►

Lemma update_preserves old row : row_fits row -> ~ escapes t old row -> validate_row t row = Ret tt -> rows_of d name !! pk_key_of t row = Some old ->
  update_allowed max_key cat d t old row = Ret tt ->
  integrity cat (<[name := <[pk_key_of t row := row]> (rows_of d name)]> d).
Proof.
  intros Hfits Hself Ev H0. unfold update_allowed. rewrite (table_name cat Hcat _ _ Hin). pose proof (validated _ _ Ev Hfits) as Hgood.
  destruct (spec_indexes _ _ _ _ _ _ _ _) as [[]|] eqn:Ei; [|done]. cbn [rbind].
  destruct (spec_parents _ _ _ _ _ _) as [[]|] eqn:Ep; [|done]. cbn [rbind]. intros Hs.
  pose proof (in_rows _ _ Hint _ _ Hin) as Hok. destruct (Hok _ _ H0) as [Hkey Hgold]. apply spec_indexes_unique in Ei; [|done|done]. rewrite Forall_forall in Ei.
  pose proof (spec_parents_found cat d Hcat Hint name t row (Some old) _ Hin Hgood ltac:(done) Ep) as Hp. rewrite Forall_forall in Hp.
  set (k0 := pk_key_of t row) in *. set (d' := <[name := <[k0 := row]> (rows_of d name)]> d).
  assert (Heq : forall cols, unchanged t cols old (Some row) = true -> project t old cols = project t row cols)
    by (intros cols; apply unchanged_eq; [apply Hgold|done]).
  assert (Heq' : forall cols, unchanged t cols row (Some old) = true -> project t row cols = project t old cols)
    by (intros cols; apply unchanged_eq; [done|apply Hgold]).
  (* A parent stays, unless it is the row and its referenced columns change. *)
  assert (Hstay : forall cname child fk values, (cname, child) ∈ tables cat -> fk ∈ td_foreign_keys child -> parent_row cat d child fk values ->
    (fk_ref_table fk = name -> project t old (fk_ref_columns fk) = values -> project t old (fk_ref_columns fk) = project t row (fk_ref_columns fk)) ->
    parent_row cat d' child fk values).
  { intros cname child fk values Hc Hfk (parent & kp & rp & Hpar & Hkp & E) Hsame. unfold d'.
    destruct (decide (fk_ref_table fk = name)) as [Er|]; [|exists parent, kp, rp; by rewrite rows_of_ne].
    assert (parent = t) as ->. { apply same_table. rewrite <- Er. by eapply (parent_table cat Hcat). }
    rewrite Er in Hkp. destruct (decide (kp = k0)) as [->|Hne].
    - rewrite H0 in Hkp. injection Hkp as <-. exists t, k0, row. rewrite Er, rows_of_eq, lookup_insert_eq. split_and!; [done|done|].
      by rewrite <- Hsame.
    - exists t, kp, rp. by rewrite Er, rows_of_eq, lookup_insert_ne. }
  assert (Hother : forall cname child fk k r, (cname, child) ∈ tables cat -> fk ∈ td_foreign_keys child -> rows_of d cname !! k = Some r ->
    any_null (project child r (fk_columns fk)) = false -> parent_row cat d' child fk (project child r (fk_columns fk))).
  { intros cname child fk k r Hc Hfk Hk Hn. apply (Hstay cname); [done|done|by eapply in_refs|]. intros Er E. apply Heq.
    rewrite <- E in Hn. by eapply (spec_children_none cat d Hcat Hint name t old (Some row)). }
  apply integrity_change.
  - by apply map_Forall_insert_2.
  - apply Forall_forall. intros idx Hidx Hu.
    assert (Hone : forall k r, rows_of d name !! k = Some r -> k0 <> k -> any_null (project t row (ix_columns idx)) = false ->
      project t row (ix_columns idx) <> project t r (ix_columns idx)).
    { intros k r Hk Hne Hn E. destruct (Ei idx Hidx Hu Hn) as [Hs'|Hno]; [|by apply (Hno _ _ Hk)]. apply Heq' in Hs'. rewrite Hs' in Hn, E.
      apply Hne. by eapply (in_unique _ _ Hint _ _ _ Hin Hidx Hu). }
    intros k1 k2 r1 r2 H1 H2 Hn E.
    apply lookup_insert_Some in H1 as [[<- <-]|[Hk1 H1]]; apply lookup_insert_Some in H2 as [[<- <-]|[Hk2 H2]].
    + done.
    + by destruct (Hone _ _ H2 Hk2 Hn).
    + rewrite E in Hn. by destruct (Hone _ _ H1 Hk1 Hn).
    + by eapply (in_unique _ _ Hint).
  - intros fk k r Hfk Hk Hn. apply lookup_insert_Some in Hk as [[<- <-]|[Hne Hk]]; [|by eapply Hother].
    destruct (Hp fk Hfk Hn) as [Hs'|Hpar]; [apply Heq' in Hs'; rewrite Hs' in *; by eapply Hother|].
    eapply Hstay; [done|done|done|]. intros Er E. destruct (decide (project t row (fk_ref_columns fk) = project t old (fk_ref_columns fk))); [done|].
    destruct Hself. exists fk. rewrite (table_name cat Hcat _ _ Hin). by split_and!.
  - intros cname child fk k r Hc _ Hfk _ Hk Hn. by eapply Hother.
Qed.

◄
►

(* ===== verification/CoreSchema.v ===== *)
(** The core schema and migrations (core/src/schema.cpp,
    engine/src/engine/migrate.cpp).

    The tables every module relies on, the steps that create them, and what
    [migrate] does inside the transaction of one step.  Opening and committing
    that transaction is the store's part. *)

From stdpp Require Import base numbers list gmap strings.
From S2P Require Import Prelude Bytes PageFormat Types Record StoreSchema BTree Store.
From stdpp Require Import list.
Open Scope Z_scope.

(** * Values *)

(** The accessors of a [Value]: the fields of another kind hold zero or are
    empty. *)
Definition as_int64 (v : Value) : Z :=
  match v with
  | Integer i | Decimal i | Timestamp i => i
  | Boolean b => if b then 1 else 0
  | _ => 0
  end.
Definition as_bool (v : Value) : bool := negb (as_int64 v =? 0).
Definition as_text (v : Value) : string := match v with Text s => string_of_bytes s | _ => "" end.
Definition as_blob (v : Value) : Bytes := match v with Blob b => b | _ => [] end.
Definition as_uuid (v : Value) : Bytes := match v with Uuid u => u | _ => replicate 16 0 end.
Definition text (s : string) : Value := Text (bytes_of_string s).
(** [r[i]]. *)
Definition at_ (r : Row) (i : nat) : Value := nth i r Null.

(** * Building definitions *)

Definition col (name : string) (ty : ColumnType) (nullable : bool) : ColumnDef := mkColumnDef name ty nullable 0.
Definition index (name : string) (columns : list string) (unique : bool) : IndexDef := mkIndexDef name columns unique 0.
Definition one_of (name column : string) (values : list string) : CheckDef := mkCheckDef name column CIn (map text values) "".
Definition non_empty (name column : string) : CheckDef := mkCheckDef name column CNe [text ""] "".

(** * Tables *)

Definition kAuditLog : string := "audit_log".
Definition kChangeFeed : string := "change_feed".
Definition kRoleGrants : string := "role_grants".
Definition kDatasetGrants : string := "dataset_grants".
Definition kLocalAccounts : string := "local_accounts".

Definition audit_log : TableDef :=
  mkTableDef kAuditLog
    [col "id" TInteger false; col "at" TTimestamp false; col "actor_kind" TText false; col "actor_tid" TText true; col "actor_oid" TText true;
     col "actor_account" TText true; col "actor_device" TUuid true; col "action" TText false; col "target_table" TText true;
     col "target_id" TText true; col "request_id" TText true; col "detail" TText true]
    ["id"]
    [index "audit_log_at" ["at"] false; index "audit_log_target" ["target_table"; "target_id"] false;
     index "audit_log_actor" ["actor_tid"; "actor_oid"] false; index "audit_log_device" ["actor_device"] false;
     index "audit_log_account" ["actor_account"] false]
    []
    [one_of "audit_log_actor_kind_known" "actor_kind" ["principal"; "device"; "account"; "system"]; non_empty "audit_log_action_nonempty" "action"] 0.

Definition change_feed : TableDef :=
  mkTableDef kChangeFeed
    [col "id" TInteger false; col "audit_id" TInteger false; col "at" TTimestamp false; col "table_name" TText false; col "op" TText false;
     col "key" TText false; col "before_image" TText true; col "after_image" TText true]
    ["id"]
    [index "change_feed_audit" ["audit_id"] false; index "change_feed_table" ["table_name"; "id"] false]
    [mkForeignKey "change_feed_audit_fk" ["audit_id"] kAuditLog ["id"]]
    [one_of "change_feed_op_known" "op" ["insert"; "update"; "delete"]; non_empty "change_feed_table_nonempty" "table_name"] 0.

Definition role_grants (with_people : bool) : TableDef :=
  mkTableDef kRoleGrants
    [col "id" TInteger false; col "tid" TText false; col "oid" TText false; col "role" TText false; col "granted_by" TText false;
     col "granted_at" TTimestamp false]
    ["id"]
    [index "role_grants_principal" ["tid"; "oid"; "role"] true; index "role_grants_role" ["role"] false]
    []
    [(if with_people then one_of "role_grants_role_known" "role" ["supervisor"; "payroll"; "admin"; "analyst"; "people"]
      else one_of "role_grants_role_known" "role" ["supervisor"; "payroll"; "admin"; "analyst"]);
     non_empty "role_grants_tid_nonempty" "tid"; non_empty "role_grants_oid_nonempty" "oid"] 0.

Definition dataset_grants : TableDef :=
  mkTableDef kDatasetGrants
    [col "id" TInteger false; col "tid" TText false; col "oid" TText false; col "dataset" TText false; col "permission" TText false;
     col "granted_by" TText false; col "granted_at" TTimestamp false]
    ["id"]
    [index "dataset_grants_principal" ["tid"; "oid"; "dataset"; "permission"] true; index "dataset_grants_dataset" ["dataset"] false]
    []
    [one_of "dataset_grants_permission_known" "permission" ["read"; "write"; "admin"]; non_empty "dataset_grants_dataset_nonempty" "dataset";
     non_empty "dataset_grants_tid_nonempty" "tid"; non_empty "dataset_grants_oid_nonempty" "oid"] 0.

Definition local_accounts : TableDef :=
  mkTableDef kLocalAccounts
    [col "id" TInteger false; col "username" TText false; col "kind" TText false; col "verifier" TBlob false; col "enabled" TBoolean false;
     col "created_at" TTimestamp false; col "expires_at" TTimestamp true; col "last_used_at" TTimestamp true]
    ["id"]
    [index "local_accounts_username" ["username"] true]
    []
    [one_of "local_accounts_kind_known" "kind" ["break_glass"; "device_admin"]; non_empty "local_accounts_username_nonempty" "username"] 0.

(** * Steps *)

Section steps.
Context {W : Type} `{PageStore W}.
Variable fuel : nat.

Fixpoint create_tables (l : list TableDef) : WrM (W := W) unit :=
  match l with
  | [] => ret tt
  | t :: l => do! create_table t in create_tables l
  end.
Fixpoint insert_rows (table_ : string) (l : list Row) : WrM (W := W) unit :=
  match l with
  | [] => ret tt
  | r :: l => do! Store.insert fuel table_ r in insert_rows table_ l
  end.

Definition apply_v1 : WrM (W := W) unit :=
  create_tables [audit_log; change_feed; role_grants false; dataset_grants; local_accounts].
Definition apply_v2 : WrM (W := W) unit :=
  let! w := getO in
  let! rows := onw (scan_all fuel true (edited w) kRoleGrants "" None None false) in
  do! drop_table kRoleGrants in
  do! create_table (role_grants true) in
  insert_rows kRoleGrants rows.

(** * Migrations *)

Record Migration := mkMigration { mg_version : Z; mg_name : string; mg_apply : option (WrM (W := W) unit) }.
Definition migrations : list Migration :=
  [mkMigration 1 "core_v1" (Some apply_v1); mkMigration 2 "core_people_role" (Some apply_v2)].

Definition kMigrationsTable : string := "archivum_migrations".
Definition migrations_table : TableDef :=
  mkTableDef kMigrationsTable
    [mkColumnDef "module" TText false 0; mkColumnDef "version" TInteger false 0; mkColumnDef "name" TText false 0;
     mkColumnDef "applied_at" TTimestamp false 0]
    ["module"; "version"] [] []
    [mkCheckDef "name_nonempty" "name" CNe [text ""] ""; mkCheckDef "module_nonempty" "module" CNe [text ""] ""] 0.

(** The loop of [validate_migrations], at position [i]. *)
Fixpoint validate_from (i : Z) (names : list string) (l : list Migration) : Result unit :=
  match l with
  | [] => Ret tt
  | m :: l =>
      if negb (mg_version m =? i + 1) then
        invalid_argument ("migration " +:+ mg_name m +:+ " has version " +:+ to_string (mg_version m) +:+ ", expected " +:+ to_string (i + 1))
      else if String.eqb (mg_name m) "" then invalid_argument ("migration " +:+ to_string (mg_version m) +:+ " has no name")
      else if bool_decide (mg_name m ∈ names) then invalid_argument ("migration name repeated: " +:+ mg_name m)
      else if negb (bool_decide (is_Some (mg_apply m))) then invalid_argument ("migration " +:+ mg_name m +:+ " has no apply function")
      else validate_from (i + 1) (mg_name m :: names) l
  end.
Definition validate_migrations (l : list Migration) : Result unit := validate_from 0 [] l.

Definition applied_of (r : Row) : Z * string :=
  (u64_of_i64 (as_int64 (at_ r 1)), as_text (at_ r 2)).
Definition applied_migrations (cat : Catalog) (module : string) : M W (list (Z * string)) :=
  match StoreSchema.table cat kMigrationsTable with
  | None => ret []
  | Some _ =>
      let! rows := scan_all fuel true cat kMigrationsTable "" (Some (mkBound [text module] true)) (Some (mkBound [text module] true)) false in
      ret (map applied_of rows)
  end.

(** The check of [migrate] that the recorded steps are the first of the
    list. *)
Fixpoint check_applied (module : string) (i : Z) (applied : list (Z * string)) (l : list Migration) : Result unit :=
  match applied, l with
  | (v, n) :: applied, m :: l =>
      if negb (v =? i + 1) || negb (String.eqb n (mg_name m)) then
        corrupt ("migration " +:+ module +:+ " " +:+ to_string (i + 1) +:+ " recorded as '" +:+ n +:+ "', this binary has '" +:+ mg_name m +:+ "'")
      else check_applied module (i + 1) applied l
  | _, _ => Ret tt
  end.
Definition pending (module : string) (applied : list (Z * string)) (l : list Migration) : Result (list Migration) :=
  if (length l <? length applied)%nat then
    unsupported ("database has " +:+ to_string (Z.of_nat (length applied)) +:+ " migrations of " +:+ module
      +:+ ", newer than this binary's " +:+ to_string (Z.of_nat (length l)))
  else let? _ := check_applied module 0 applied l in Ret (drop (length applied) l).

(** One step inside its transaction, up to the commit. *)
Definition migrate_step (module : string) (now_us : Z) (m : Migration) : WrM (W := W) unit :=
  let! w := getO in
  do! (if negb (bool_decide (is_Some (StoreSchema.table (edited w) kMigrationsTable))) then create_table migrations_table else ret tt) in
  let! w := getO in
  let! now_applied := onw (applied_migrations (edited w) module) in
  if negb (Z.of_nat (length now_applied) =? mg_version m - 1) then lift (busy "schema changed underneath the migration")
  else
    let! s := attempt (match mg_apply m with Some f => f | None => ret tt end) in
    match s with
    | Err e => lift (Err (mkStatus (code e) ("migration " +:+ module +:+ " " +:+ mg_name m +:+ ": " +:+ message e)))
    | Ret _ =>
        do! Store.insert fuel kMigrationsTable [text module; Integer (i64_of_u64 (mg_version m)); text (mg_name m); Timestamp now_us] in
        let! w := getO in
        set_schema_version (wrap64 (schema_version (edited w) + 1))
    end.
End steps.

◄

Repeat, exactly as they stand above, the lines from the line with "rewrite <- E in" to the line with "- apply Forall_forall. intros idx Hidx Hu.", both lines included.

**Answer area**
    rewrite <- E in Hn. by eapply (spec_children_none cat d Hcat Hint name t old (Some row)). }
  apply integrity_change.
  - by apply map_Forall_insert_2.
  - apply Forall_forall. intros idx Hidx Hu.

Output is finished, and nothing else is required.